Keeping the inflation elevated longer, the supply constraints thwarting global economic growth could still get worse. The world’s top central bankers warned that this is even if the current spike in prices is still likely to remain temporary. During the pandemic, the disruptions to the global economy have upset supply chains across continents.
These disruptions have left the world short of a plethora of goods and services from car parts and microchips to container vessels that transport goods. Federal Reserve Chair Jerome Powell told a conference that it is frustrating to see the bottlenecks and supply chain problems not getting better. That is in fact at the margin apparently getting a little bit worse. Powell told the European Central Bank‘s Forum that they are continuing into next year probably and holding inflation up longer than they had thought.

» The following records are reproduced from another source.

(** C3, as stated, fails in binary64.  The icon parked at
    x = 944.00000000000011 in a viewport of 1024 by 768 is 80 wide and not
    dragged; in the next frame [x + width] rounds to 1024, the right test
    does not fire, and [x] stays above [1024 - 80]. *)
Lemma containment_misses_by_rounding :
  ~ (forall t w h (s : State float) i b',
       bodies (step t w h s) !! i = Some b' ->
       dragging b' = false ->
       PrimFloat.leb (width b') w = true ->
       PrimFloat.leb (height b') h = true ->
       PrimFloat.leb 0 (x b') = true /\
       PrimFloat.leb (x b') (w - width b') = true /\
       PrimFloat.leb 0 (y b') = true /\
       PrimFloat.leb (y b') (h - height b') = true).
Proof.
  intros C.
  match eval vm_compute in
    (bodies (step 1016.7 1024 768 parked_near_right_edge) !! 0%nat) with
  | Some ?b' =>
      destruct (C 1016.7 1024 768 parked_near_right_edge 0%nat b')
        as (_ & Hx & _);
        [vm_compute; reflexivity | reflexivity | reflexivity | reflexivity |]
  end.
  vm_compute in Hx. discriminate.
Qed.


End Binary64.

(** * The theorems at concrete inputs *)

Section Instances.

(** Runs [k] on the body a state holds at index [i]. *)
Ltac with_body s i k :=
  match eval vm_compute in (bodies s !! i) with
  | Some ?b => k b
  end.

(** C7 at an icon pulled out of the viewport, to (-120, 860). *)
Lemma drag_bypass_outside_viewport :
  exists b',
    bodies (step (lit 1016.7) (lit 800) (lit 600) (dragged_outside float))
      !! 0%nat = Some b' /\
    x b' = (-120)%float /\ y b' = 860%float /\
    vx b' = 0%float /\ vy b' = 0%float /\ dragging b' = true.
Proof.
  with_body (dragged_outside float) 0%nat ltac:(fun b =>
    destruct (drag_bypass (lit 1016.7) (lit 800) (lit 600)
                (dragged_outside float) 0 b)
      as (b' & Hb' & Hx & Hy & Hvx & Hvy & Hd));
    [vm_compute; reflexivity | reflexivity |].
  exists b'. rewrite Hx, Hy, Hvx, Hvy, Hd. by repeat split.
Defined.

(** C4 at an icon dragged from (180, 0) to (230, 50): the next frame
    writes the translation to (230, 50). *)
Lemma dragged_icon_transform_written :
  exists b',
    bodies (step (lit 1016.7) (lit 800) (lit 600) (dragged_icon float))
      !! 0%nat = Some b' /\
    dragging b' = true /\
    style_transform (el b') = {| pos_x := 230%float; pos_y := 50%float |}.
Proof.
  with_body (dragged_icon float) 0%nat ltac:(fun b =>
    destruct (frame_writes_every_transform (lit 1016.7) (lit 800) (lit 600)
                (dragged_icon float) 0 b) as (b' & Hb' & _ & Hdrag));
    [vm_compute; reflexivity |].
  exists b'. split; [exact Hb'|]. rewrite (Hdrag eq_refl).
  split; vm_compute; reflexivity.
Defined.

(** C9 at the two icons at rest. *)
Lemma no_target_is_noop_two_icons :
  let e := mouse (lit 300) (lit 300) in
  doDrag e (two_icons float) = Normal (two_icons float) /\
  endDrag e (two_icons float) = Normal (two_icons float) /\
  dispatch (two_icons float) (PointerMove e) = Normal (two_icons float) /\
  dispatch (two_icons float) (PointerUp e) = Normal (two_icons float).
Proof.
  apply (no_target_is_noop (two_icons float) (mouse (lit 300) (lit 300))).
  vm_compute. reflexivity.
Defined.

(** C6: the pointer goes through (10, 10), (15, 12), (25, 20) and is
    released; the launch velocity is (10, 8). *)
Lemma flick_launches_with_last_delta :
  exists s' b',
    run (two_icons float)
      (PointerDown 0 (mouse (lit 10) (lit 10))
       :: [PointerMove (mouse (lit 15) (lit 12))]
       ++ PointerMove (mouse (lit 25) (lit 20))
       :: [] ++ [PointerUp (mouse (lit 25) (lit 20))]) = Normal s' /\
    bodies s' !! 0%nat = Some b' /\ dragging b' = false /\
    vx b' = 10%float /\ vy b' = 8%float.
Proof.
  with_body (two_icons float) 0%nat ltac:(fun b =>
    destruct (launch_velocity_is_last_delta (two_icons float) 0 b
                (mouse (lit 10) (lit 10))
                [PointerMove (mouse (lit 15) (lit 12))]
                (mouse (lit 25) (lit 20)) []
                (mouse (lit 25) (lit 20)))
      as (s' & b' & Hrun & Hb' & Hd & Hvx & Hvy));
    [vm_compute; reflexivity | reflexivity | reflexivity |].
  exists s', b'. rewrite Hvx, Hvy. repeat split; try done.
  all: vm_compute; reflexivity.
Defined.

#[local] Open Scope Q_scope.

(** C8 at a body that crosses the left wall in mid-air: [vx] goes from -5
    to 3 and [vy] is the integrated 0.4. *)
Lemma left_wall_bounce_in_mid_air :
  let b' := stepBody 1 800 600 (body_at 1 300 (-5) 0) in
  vx b' == 3 /\ vy b' == 0.4.
Proof.
  pose proof (friction_only_on_bottom 1 800 600 (body_at 1 300 (-5) 0)
                eq_refl) as H.
  cbv zeta in H. destruct H as [H _].
  destruct (H eq_refl eq_refl eq_refl) as [Hvx Hvy].
  cbv zeta. rewrite Hvx, Hvy. split; reflexivity.
Defined.

(** C1 at a fresh icon, which the first frame moves from (180, -180) to
    (180, 0), and at a body that lies inside the viewport, which stays. *)
Lemma first_frame_fresh_and_inside :
  (exists b',
     bodies (step 1000 800 600 (two_icons_init Q)) !! 0%nat = Some b' /\
     x b' == 180 /\ y b' == 0) /\
  (let s := {| bodies := [body_at 100 100 3 4]; lastTimestamp := None;
               activeBody := None; listening := false |} in
   exists b',
     bodies (step 1000 800 600 s) !! 0%nat = Some b' /\
     x b' == 100 /\ y b' == 100).
Proof.
  split.
  - with_body (two_icons_init Q) 0%nat ltac:(fun b =>
      destruct (first_frame_only_clamps (two_icons_init Q) 1000 800 600
                  0%nat b) as (b' & Hb' & [Hx Hy] & _));
      [reflexivity | vm_compute; reflexivity |].
    exists b'. split; [exact Hb'|].
    split; [rewrite Hx | rewrite Hy]; vm_compute; reflexivity.
  - cbv zeta.
    destruct (first_frame_only_clamps
                {| bodies := [body_at 100 100 3 4]; lastTimestamp := None;
                   activeBody := None; listening := false |}
                1000 800 600 0%nat (body_at 100 100 3 4) eq_refl eq_refl)
      as (b' & Hb' & _ & Hin).
    exists b'. split; [exact Hb'|]. apply Hin. right.
    repeat split; vm_compute; discriminate.
Defined.

(** X1 at the first of the two icons. *)
Lemma first_icon_starts_above :
  exists b, bodies (two_icons_init Q) !! 0%nat = Some b /\
    0 <= x b <= 800 - width b /\ -280 <= y b /\ y b + height b <= 0 /\
    -0.5 <= vx b <= 0.5.
Proof.
  with_body (two_icons_init Q) 0%nat ltac:(fun b =>
    exists b; split; [vm_compute; reflexivity|];
    destruct (init_places_icons_above 800
                [(0.25, 0.5, 0.5); (0.75, 0.5, 0.5)] 0%nat b)
      as (_ & _ & _ & _ & Hx & Hy0 & Hy1 & Hvx & _)).
  - vm_compute. discriminate.
  - repeat (apply Forall_cons; split); try apply Forall_nil;
      repeat split; vm_compute; reflexivity || discriminate.
  - vm_compute. reflexivity.
  - by repeat split.
Defined.

(** X2 at a press, a move, a frame and a release on two fresh icons. *)
Lemma press_move_release_runs :
  exists s : State float,
    run (init (lit 800)
           [(lit 0.25, lit 0.5, lit 0.5); (lit 0.75, lit 0.5, lit 0.5)])
        (press_move_release float) = Normal s /\
    length (bodies s) = 2%nat /\ drag_consistent s.
Proof.
  apply (run_from_init_consistent (N:=float) (lit 800)
           [(lit 0.25, lit 0.5, lit 0.5); (lit 0.75, lit 0.5, lit 0.5)]
           (press_move_release float)).
  repeat (apply Forall_cons; split); try apply Forall_nil; try exact I.
  simpl. lia.
Defined.

(** X3 at the same inputs: the first icon is still 80 by 80. *)
Lemma first_icon_keeps_its_size :
  exists b',
    bodies (after (two_icons float) (press_move_release float)) !! 0%nat
    = Some b' /\
    width b' = 80%float /\ height b' = 80%float.
Proof.
  with_body (two_icons float) 0%nat ltac:(fun b =>
    destruct (size_never_changes (two_icons float)
                (after (two_icons float) (press_move_release float))
                (press_move_release float) 0%nat b)
      as (b' & Hb' & Hw & Hh));
    [vm_compute; reflexivity | vm_compute; reflexivity |].
  exists b'. rewrite Hw, Hh. repeat split; [exact Hb' | ..];
    vm_compute; reflexivity.
Defined.

(** X4 at a pointer-down on the first icon. *)
Lemma press_touches_first_icon_only :
  let s := two_icons float in
  let inp := PointerDown 0 (mouse (lit 200) (lit 40)) in
  let s' := after s [inp] in
  (forall j, target s inp <> Some j -> bodies s' !! j = bodies s !! j) /\
  el <$> bodies s' = el <$> bodies s /\
  lastTimestamp s' = lastTimestamp s.
Proof.
  cbv zeta.
  apply (pointer_events_touch_one_body (two_icons float));
    [reflexivity | vm_compute; reflexivity].
Defined.

(** X5: the first icon, at (180, 0), is grabbed by a finger at (200, 40);
    a second finger comes down and the first goes to (250, 90): the icon is
    at (230, 50), whatever the second touch point and the event's own
    [clientX], [clientY] are. *)
Lemma dragged_icon_follows :
  exists s' b',
    run (two_icons float)
      (PointerDown 0 (touch [finger1])
       :: [AnimationFrame (lit 1016.7) (lit 800) (lit 600)]
       ++ [PointerMove
             {| touches := [ {| pos_x := lit 250; pos_y := lit 90 |};
                             finger2 ];
                clientX := lit 7; clientY := lit 7 |}]) = Normal s' /\
    bodies s' !! 0%nat = Some b' /\ dragging b' = true /\
    x b' = 230%float /\ y b' = 50%float.
Proof.
  with_body (two_icons float) 0%nat ltac:(fun b =>
    pose proof (drag_follows_pointer (two_icons float) 0 b
                  (touch [finger1])
                  [AnimationFrame (lit 1016.7) (lit 800) (lit 600)]
                  {| touches := [ {| pos_x := lit 250; pos_y := lit 90 |};
                                  finger2 ];
                     clientX := lit 7; clientY := lit 7 |}) as H);
    cbv zeta in H.
  destruct H as (s' & b' & Hrun & Hb' & Hd & Hx & Hy);
    [vm_compute; reflexivity | reflexivity |].
  exists s', b'. rewrite Hx, Hy. repeat split; try done.
  all: vm_compute; reflexivity.
Defined.

(** X6 at a frame, a press on the first icon and a move. *)
Lemma one_press_one_drag :
  let inps := [AnimationFrame (lit 1000) (lit 800) (lit 600);
               PointerDown 0 (mouse (lit 200) (lit 40));
               PointerMove (mouse (lit 250) (lit 90))] in
  let s := after (two_icons_init float) inps in
  activeBody s = Some 0%nat.
Proof.
  intros inps s.
  with_body s 0%nat ltac:(fun b =>
    refine (proj2 (single_pointer_one_drag (N:=float) (lit 800)
              [(lit 0.25, lit 0.5, lit 0.5); (lit 0.75, lit 0.5, lit 0.5)]
              inps s _ _ 0%nat 0%nat b b _ _ _ _)));
    vm_compute; reflexivity.
Defined.

#[local] Close Scope Q_scope.

(** C3 at the icon parked next to the right edge. *)
Lemma parked_icon_passes_the_tests :
  exists b',
    bodies (step 1016.7%float 1024%float 768%float parked_near_right_edge)
      !! 0%nat = Some b' /\
    ((x b' <? lit 0)%js = false /\ (y b' <? lit 0)%js = false /\
     (x b' = (1024%float - width b')%js \/
      (x b' + width b' >? 1024%float)%js = false) /\
     (y b' = (768%float - height b')%js \/
      (y b' + height b' >? 768%float)%js = false)).
Proof.
  match eval vm_compute in
    (bodies (step 1016.7%float 1024%float 768%float parked_near_right_edge)
       !! 0%nat) with
  | Some ?b' => exists b'
  end.
  split; [vm_compute; reflexivity|].
  apply (boundary_tests_after_step 1016.7%float 1024%float 768%float
           parked_near_right_edge 0%nat);
    vm_compute; reflexivity.
Defined.



(** X7 at a body thrown to the right from (100, 100): two frames. *)
Lemma two_free_frames :
  let b := body_at (lit 100) (lit 100) (lit 3) (lit 0) in
  let fr n := frames_of (lit 1) (lit 800) (lit 600) n b in
  vx (fr 2%nat) = vx b /\
  forall m, (m < 2)%nat ->
    (vy (fr (S m)) = vy (fr m) + gravity * lit 1 /\
     x (fr (S m)) = x (fr m) + vx b * lit 1 /\
     y (fr (S m)) = y (fr m) + vy (fr (S m)) * lit 1)%js.
Proof.
  cbv zeta.
  apply (free_frames_are_euler_steps (N:=float) (lit 1) (lit 800) (lit 600)
           (body_at (lit 100) (lit 100) (lit 3) (lit 0)) 2);
    [reflexivity|].
  intros m Hm. destruct m as [|[|m]]; [vm_compute; reflexivity.. | lia].
Defined.

#[local] Open Scope Q_scope.

(** X8 at a body that leaves through the top left corner. *)
Lemma corner_bounce_slows_down :
  Qabs (vx (frames_of 1 800 600 3 (body_at 1 1 (-5) (-5)))) <= Qabs (-5) /\
  Qabs (vy (stepBody 1 800 600 (body_at 1 1 (-5) (-5))))
  <= Qabs (-5 + 0.4 * 1).
Proof.
  destruct (collisions_never_speed_up 1 800 600 (body_at 1 1 (-5) (-5)))
    as [H1 H2].
  split; [exact (H1 3%nat) | exact (H2 eq_refl)].
Defined.

(** X9 at a body of 80 by 80 in a viewport of 50 by 50. *)
Lemma body_larger_than_viewport :
  let b' := stepBody 1 50 50 (body_at 10 10 0 0) in
  (y b' == 50 - 80 /\ y b' < 0) /\ (x b' == 0 \/ x b' == 50 - 80).
Proof.
  pose proof (small_viewport_clamps 1 50 50 (body_at 10 10 0 0) eq_refl) as H.
  cbv zeta in H. destruct H as [H1 H2]. cbv zeta.
  split; [apply H1 | apply H2]; reflexivity.
Defined.

(** X10 at the frame that follows a frame delivered at 0 ms. *)
Lemma frame_after_timestamp_zero :
  let s := step 0 800 600 (two_icons_init Q) in
  step 1000 800 600 s = step 1000 800 600 (set_lastTimestamp s None) /\
  frame_dt 1000 (lastTimestamp s) == 0.
Proof.
  cbv zeta.
  apply (zero_timestamp_is_no_baseline
           (step 0 800 600 (two_icons_init Q)) 0 1000 800 600);
    reflexivity.
Defined.

End Instances.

ECB chief Christine Lagarde voiced similar concerns by arguing that the end of these bottlenecks, once thought by economists to be just weeks away, is uncertain. Lagarde said that the supply bottlenecks and the disruption of supply chains, which they have been experiencing for a few months seem to be continuing and, in some sectors, accelerating. She thinks that about shipping, cargo handling etc.,
Global inflation has spiked in recent months. Lagarde said that the ECB would be very attentive to these second-round effects. Bank of England Governor Andrew Bailey, had planned another speaker at the forum. He said that he would keep a very close watch on inflation expectations. Central banks are the main authority for controlling prices. They have no influence over short-term supply disruptions. And so, they are likely to be bystanders. They will wait for economic anomalies. Bailey said that monetary policy cannot solve supply side shocks. It cannot produce computer chips, wind, truck drivers etc., Policymakers called for heightened attention to inflation. They all maintained their view that the spike in inflation would be temporary.

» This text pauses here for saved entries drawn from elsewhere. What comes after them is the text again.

Definition update_product (uuid4 : string) (product_id : Z) (form : ProductForm) : M ProductOut.t :=
  get_db_connection ;;
  try_finally
    (type_details <- _get_product_type_details (ProductTypeID form) ;;
     match type_details with
     | None =>
         raise (HTTPException 400
                  ("ProductTypeID " ++ PyStr.str_of_int (ProductTypeID form) ++ " not found."))
     | Some type_details =>
         current_product <- query TProducts (select_image product_id) ;;
         match current_product with
         | None => raise (HTTPException 404 "Product not found.")
         | Some current_image =>
             is_db_image_path_for_update <-
               match ProductImageFile form with
               | None => ret current_image
               | Some file =>
                   let unique_filename := uuid4 ++ PyStr.lower (PyStr.path_suffix (filename file)) in
                   write_file unique_filename ;;
                   match current_image with
                   | Some old =>
                       if PyStr.truthy old then remove_if_exists (PyStr.path_name old) else ret tt
                   | None => ret tt
                   end ;;
                   ret (Some (IMAGE_DB_PATH_PREFIX ++ "/" ++ unique_filename))
               end ;;
             write UPDATE TProducts
                   (update_product_row form is_db_image_path_for_update product_id) tt ;;
             write DELETE TSize (delete_sizes product_id) tt ;;
             product_sizes_for_response <-
               match stripped_size (ProductSize form) with
               | Some new_size =>
                   write INSERT TSize (insert_size product_id new_size) None ;;
                   ret (Some [new_size])
               | None => ret None
               end ;;
             commit ;;
             ret (ProductOut.mk product_id (ProductName form) (ProductTypeID form)
                    (name type_details) (ProductCategory form) (ProductDescription form)
                    (ProductPrice form)
                    (_construct_full_url_for_is_response is_db_image_path_for_update)
                    product_sizes_for_response (size_required type_details))
         end
     end)
    close.

(** [delete_product]; the result is the ["message"] of the response. *)
Definition delete_product (product_id : Z) : M string :=
  get_db_connection ;;
  try_finally
    (product_row <- query TProducts (select_image product_id) ;;
     match product_row with
     | None => raise (HTTPException 404 "Product not found.")
     | Some image =>
         write DELETE TSize (delete_sizes product_id) tt ;;
         write DELETE TProducts (delete_product_row product_id) tt ;;
         commit ;;
         match image with
         | Some path =>
             if PyStr.truthy path then remove_if_exists (PyStr.path_name path) else ret tt
         | None => ret tt
         end ;;
         ret ("Product " ++ PyStr.str_of_int product_id ++ " and its assets deleted successfully.")
     end)
    close.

Concerns about sticky inflation have fuelled a debate. This is for unwinding the crisis-era stimulus measures. The Fed, the BoE and the Bank of Canada have openly discussed policy tightening. In countries as South Korea, Norway and Hungary, they have already raised interest rates. The ECB and the Bank of Japan are the last movers. The ECB refuses to discuss tapering. This sort of patience was only reinforced by Lagarde and Bank of Japan Governor Haruhiko Kuroda.